We’d heard the rumors about the old guard in the capital. That they hadn’t surrendered their guns. That they weren’t as interested as the king in a peaceful transition to democracy. But none of us knew how much to believe. The news in Casasrojas was completely controlled by the old fachas. Any event, we read filtered through that lens. When el Cabronísimo was alive, “tension” meant secret arrests. “Skirmish” meant executions, piles of medallions rimmed with dried blood in tiny plazas. But the code was always changing, and we were never quite sure that we’d cracked it accurately in the first place. After his death, there was even less clarity about what the words meant. All we knew was what we had known then, that they may keep information from us but that didn’t mean they didn’t know how to communicate. That didn’t mean they couldn’t find you wherever you were, whenever they wanted.
“We have a right to defend our party,” Paco said. “We want this country moving forward, not backward.”
“Yeah, of course,” Grito said. “Us, too. We’re in. All of us.”

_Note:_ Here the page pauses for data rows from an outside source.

Lemma trailers_advance ts body p k extra : fp_phase p = h1PhaseTrailers -> holding body p k -> Forall cleanLine ts -> fp_trailerBytes p + zlen (trailerText ts) <= MaxHeaderBytes env ->
  exists p', fpAdvance env p (trailerText ts ++ extra) k = Some (p', extra, k, fpDone) /\ holding body p' k.
Proof.
  intros Hp Hh Hts. revert p Hp Hh. induction Hts as [| t ts [Ht Hc] Hts IH]; intros p Hp Hh Hb; unfold trailerText in *; cbn [map concat app] in *; (rewrite advance_unfold by (unfold fp_ok; by rewrite Hp)).
  - change (fpCRLF ++ extra) with ([] ++ fpCRLF ++ extra). change (zlen fpCRLF) with 2 in Hb. rewrite trailer_turn by (done || (change (zlen (@nil Z)) with 0; lia)). by eexists.
  - rewrite !zlen_app in Hb. change (zlen fpCRLF) with 2 in Hb. pose proof (zlen_nonneg (concat (map (fun t => t ++ fpCRLF) ts))). rewrite <- !app_assoc, trailer_turn by (done || lia). apply zlen_pos_nil in Ht. replace (zlen t =? 0) with false by lia.
    rewrite app_assoc. apply IH; [done | done |]. cbn [fp_trailer fp_trailerBytes]. rewrite zlen_app. change (zlen fpCRLF) with 2. lia.
Qed.

(** The whole of a chunked body. *)
Lemma chunks_advance chunks ts body p k extra : fp_phase p = h1PhaseChunkSize -> fp_trailerBytes p = 0 -> holding body p k -> Forall chunk_ok chunks -> Forall cleanLine ts -> zlen (trailerText ts) <= MaxHeaderBytes env ->
  fe_stream env contentLen = true \/ zlen (body ++ concat (map snd chunks)) <= MaxResponseBody env ->
  exists p' k', fpAdvance env p (writeBody (byChunks chunks ts) ++ extra) k = Some (p', extra, k', fpDone) /\ holding (body ++ concat (map snd chunks)) p' k'.
Proof.
  intros Hp Ht Hh Hcs Hts Hmax. revert body p k Hp Ht Hh. induction Hcs as [| c cs (C1 & C2 & C3 & C4) Hcs IH]; intros body p k Hp Ht Hh Hfit; cbn [writeBody map concat] in *.
  - rewrite app_nil_r in *. cbn [app]. rewrite advance_unfold by (unfold fp_ok; by rewrite Hp). assert ((str "0" ++ fpCRLF ++ trailerText ts) ++ extra = (appendHex [] 0 ++ []) ++ fpCRLF ++ trailerText ts ++ extra) as -> by done. rewrite (size_turn body); [| done | done | done | split; [done | by left] | done | intros E; destruct Hfit; [congruence | lia]].
    change (0 =? 0) with true. cbv iota. destruct (trailers_advance ts body (fp_goto p h1PhaseTrailers (fp_remaining p)) k extra) as (p' & E & H'); [done | done | done | cbn; lia |]. by exists p', k.
  - rewrite <- !app_assoc. destruct (chunk_advance body p k c (concat (map writeChunk cs) ++ str "0" ++ fpCRLF ++ trailerText ts ++ extra)) as (p' & k' & -> & P1 & P2 & P3); try done.
    { intros E. destruct Hfit as [| Hfit]; [congruence |]. rewrite !zlen_app in *. pose proof (zlen_nonneg (concat (map snd cs))). lia. }
    destruct (IH (body ++ c.2) p' k' P1 ltac:(congruence) P2) as (p'' & k'' & E & H''); [by rewrite <- app_assoc |]. rewrite <- !app_assoc in E. exists p'', k''. split; [exact E |]. by rewrite app_assoc.
Qed.
End Body.

(** ** Infos, the head and its body *)

Lemma infos_advance infos p k rest : fresh p -> Forall info_ok infos -> exists p', fresh p' /\ fpAdvance env p (concat (map writeHead infos) ++ rest) k = fpAdvance env p' rest k.
Proof.
  intros Hp Hi. revert p Hp. induction Hi as [| t infos Ht Hi IH]; intros p Hp; [by exists p |]. cbn [map concat]. rewrite <- app_assoc. destruct (info_turn p k t (concat (map writeHead infos) ++ rest) Hp Ht) as (p1 & H1 & ->). by apply IH.
Qed.

Definition lengthOf (f : fpFraming) : Z := match f with byLength body => zlen body | _ => -1 end.

Lemma response_advance p t f extra : fresh p -> head_ok t -> 200 <= ht_status t -> framed t f -> (match f with byClose _ => extra = [] | _ => True end) ->
  exists p' k' r, fpAdvance env p (writeHead t ++ writeBody f ++ extra) (mkFpSink None []) = Some (p', extra, k', r) /\
    match f with
    | bodiless => r = fpDone /\ fp_status p' = ht_status t /\ fp_hdr p' = lowered (ht_fields t) /\ fp_stream p' = false /\ fp_body p' = [] /\ k' = mkFpSink None []
    | _ => holding (ht_status t) (lowered (ht_fields t)) (lengthOf f) (bodyOf f) p' k' /\ match f with byClose _ => r = fpMore /\ fp_phase p' = h1PhaseBodyEOF | _ => r = fpDone end
    end.
Proof.
  intros Hp Ht H2 Hf Hx. assert (Hn : exists n, 0 <= n < 2 ^ 63 /\ framing_ok n (ht_fields t) /\ match f with byLength body => n = zlen body | _ => True end).
  { destruct f; cbn in Hf; [exists (zlen body); tauto | | |]; destruct Hf as (_ & Hf); first [destruct Hf as ((n & Hn & Hfr) & _) | destruct Hf as (n & Hn & Hfr)]; by exists n. }
  destruct Hn as (n & Hn & Hfr & Hlen). destruct (head_turn p (mkFpSink None []) t n (writeBody f ++ extra) Hp Ht Hn Hfr) as (h & S1 & S2 & S3 & S4 & S5 & E). specialize (E h eq_refl).
  destruct Hp as (P1 & P2 & P3 & P4 & P5). rewrite advance_unfold by (unfold fp_ok; by rewrite P1). rewrite E. clear E. cbv zeta. cbn [fp_head fp_status fp_noBody fp_hdr fp_setStream fp_stream fp_remaining sk_bytes]. rewrite S1, S2, S3, S4, S5.
  replace (ht_status t =? 101) with false by lia. replace ((100 <=? ht_status t) && (ht_status t <? 200)) with false by lia.
  destruct f as [body | chunks trailers | body |]; cbn [framed] in Hf.
  all: assert (Hbegin : forall cl, holding (ht_status t) (lowered (ht_fields t)) cl [] (fp_setStream (fp_head p h) (fe_stream env cl)) (if fe_stream env cl then mkFpSink (Some (ht_status t, lowered (ht_fields t), cl)) [] else mkFpSink None [])) by (intros cl; unfold holding; cbn; destruct (fe_stream env cl); tauto).
  - destruct Hf as (-> & _ & _ & -> & -> & Hfit). subst n. cbv iota. pose proof (zlen_nonneg body). replace (0 <=? zlen body) with true by lia. cbn [lengthOf bodyOf writeBody]. specialize (Hbegin (zlen body)). unfold fits in Hfit.
    replace (negb (fe_stream env (zlen body)) && (MaxResponseBody env <? zlen body)) with false by (destruct Hfit as [-> |]; [done | lia]). set (p1 := fp_setStream _ _) in *. set (k1 := if fe_stream _ _ then _ else _) in *. clearbody p1 k1.
    destruct (zlen body =? 0) eqn:E0. { destruct body; [| rewrite zlen_cons in E0; pose proof (zlen_nonneg body); lia]. by eexists _, _, _. }
    rewrite advance_unfold by (unfold fp_ok; cbn; lia). rewrite body_turn by by left. rewrite zlen_app. pose proof (zlen_nonneg extra). replace (zlen body + zlen extra =? 0) with false by lia.
    destruct (body_whole _ _ _ [] (fp_goto p1 h1PhaseBodyCL (zlen body)) k1 body extra Hbegin eq_refl) as (p2 & k2 & -> & H3 & R2 & _). rewrite bool_decide_true by done. rewrite R2. change (0 =? 0) with true. by eexists _, _, _.
  - destruct Hf as (-> & _ & -> & Hfit & Hcs & Hts & Hmax). cbv iota. specialize (Hbegin (-1)). set (p1 := fp_setStream _ _) in *. set (k1 := if fe_stream _ _ then _ else _) in *. cbn [lengthOf bodyOf].
    destruct (chunks_advance _ _ _ chunks trailers [] (fp_goto p1 h1PhaseChunkSize (fp_remaining p)) k1 extra eq_refl P4 Hbegin Hcs Hts Hmax Hfit) as (p' & k' & -> & H'). by eexists _, _, _.
  - subst extra. rewrite app_nil_r. destruct Hf as (-> & _ & -> & -> & Hfit). cbv iota. specialize (Hbegin (-1)). change (0 <=? -1) with false. cbv iota. cbn [lengthOf bodyOf writeBody]. set (p1 := fp_setStream _ _) in *. set (k1 := if fe_stream _ _ then _ else _) in *.
    rewrite advance_unfold by done. unfold fpTurn. cbn [fp_goto fp_noKeepAlive fp_phase fp_stream fp_body]. pose proof (zlen_nonneg body). destruct (0 <? zlen body) eqn:E0.
    + assert (Hs : fp_stream p1 = fe_stream env (-1)) by apply Hbegin. assert (Hb : fp_body p1 = []) by done. rewrite Hs, Hb. change (zlen (@nil Z)) with 0. replace (negb (fe_stream env (-1)) && (MaxResponseBody env <? 0 + zlen body)) with false by (unfold fits in Hfit; destruct Hfit as [-> |]; [done | lia]).
      match goal with |- context [fpEmit ?q k1 body] => set (p2 := q); destruct (fpEmit p2 k1 body) as [p3 k3] eqn:Ee end. destruct (holding_emit _ _ _ [] p2 k1 body p3 k3 Hbegin Ee) as [H3 _]. apply emit_fields in Ee as (E1 & _). by eexists _, _, _.
    + destruct body; [| rewrite zlen_cons in E0; pose proof (zlen_nonneg body); lia]. by eexists _, _, _.
  - destruct Hf as (-> & _). cbn [writeBody app]. by eexists _, _, _.
Qed.
End Whole.

(** ** Exchanges *)

Section Exchange.
Context (env : fpEnv).

(** The response as the exchange hands it over. *)
Definition responseSeen (t : fpHeadText) (f : fpFraming) : fpSeen :=
  let streamed := match f with bodiless => false | _ => fe_stream env (lengthOf f) end in
  let fs := lowered (ht_fields t) in
  seenResponse (ht_status t) fs (if streamed then [] else bodyOf f) (if streamed then mkFpSink (Some (ht_status t, fs, lengthOf f)) (bodyOf f) else mkFpSink None []) streamed.

(** A connection that is open when its exchange has a response has nothing left
    to read, and its request was sent. *)
Definition idle_ok (inc : bool) (c : fpConn) : Prop :=
  c_bodyIncomplete c = inc /\ match c_outcome c with fpCompleted _ => c_open c = true -> c_rbuf c = [] /\ inc = false | _ => True end.

Lemma complete_idle c : idle_ok (c_bodyIncomplete c) (completeH1 c).
Proof.
  split; [done |]. cbn. unfold canIdle. destruct (c_bodyIncomplete c); cbn [fp_noKeepAlive fp_keepAlive andb]; [done |]. intros H. apply andb_true_iff in H as [_ H]. split; [| done]. destruct (c_rbuf c) as [| b rbuf]; [done |]. rewrite zlen_cons in H. pose proof (zlen_nonneg rbuf). lia.
Qed.

Lemma close_idle inc c e : idle_ok inc c -> idle_ok inc (fpCloseConn c e).
Proof. intros [H1 H2]. unfold fpCloseConn. destruct (c_open c) eqn:E; cbn [negb]; [| split; [done | by rewrite E]]. split; [done |]. cbn. by destruct (c_outcome c). Qed.

Lemma read_idle inc c data c' : idle_ok inc c -> fpRead env c data = Some c' -> idle_ok inc c'.
Proof.
  intros Hi H. unfold fpRead in H. destruct (c_open c) eqn:Eo; cbn [negb] in H; [| by injection H as <-]. unfold onData in H. destruct (c_outcome c) eqn:E; [| | by destruct Hi; injection H as <- |].
  - destruct Hi as [<- _]. destruct (fpAdvance env _ _ _) as [[[[p rbuf] k] r] |]; [| done]. destruct r; injection H as <-; [done | apply (complete_idle (mkFpConn p rbuf k (c_bodyIncomplete c) fpPending (c_open c))) | done | by apply close_idle].
  - destruct Hi. injection H as <-. split; [unfold fpCloseConn; by destruct (negb _) |]. unfold fpCloseConn. cbn. by rewrite Eo.
  - destruct Hi. injection H as <-. split; [unfold fpCloseConn; by destruct (negb _) |]. unfold fpCloseConn. cbn. by rewrite Eo.
Qed.

Lemma run_idle inc pieces c c' : idle_ok inc c -> fpRun env c pieces = Some c' -> idle_ok inc c'.
Proof.
  revert c. induction pieces as [| d pieces IH]; intros c Hi H; [by injection H as <- |]. cbn [fpRun] in H. destruct (fpRead env c d) as [c1 |] eqn:E; [| done]. eapply IH; [| exact H]. by eapply read_idle.
Qed.

Lemma holding_seen inc t f p k rbuf : match f with bodiless => False | _ => True end -> holding env (ht_status t) (lowered (ht_fields t)) (lengthOf f) (bodyOf f) p k ->
  seen (completeH1 (waiting p rbuf k inc)) = responseSeen t f.
Proof.
  intros Hb (H1 & H2 & H3 & H4). unfold seen, completeH1, responseSeen, waiting. cbn [c_outcome c_bodyIncomplete c_parser c_sink rs_status rs_hdr rs_body rs_sink rs_streamed].
  assert (E : forall q, q = (if inc then fp_noKeepAlive p else p) -> fp_status q = fp_status p /\ fp_hdr q = fp_hdr p /\ fp_stream q = fp_stream p /\ fp_body q = fp_body p) by (intros q ->; by destruct inc). destruct (E _ eq_refl) as (-> & -> & -> & ->).
  rewrite H1, H2, H3. destruct f; try done; destruct (fe_stream env _); try (subst k; done); destruct H4 as [-> ->]; done.
Qed.

(** All of it at once, and then the close that ends it. *)
Definition ended (f : fpFraming) (c : fpConn) : fpConn := match f with byClose _ => peerClosed c | _ => c end.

La Canaria looked at me and rolled her eyes. She didn’t believe a word the punks said, but as long as it was an act, it was her kind of script.
* * *
We stumbled back to the factory and sat as close as we could to the open windows to catch the night air moving slowly over the buildings. Borgi and Paco seemed to be leading things, but they spoke in a sort of shorthand that was hard to decipher. There would be long pauses after one of them spoke. They, too, seemed unclear about what was happening. One of their friends who was a part of the Communist Party had received death threats. They didn’t know what to do about it—who to ask for help. The old guard and the new police force were made up of the same people.
“We want to be armed for later, too,” Paco said.
“Why?” Grito asked.
Zorra leaned into me. “They just want another war. In a war, they know where they stand.”
“We’re saying we need to be prepared,” Paco said. “The pigs are prepared—”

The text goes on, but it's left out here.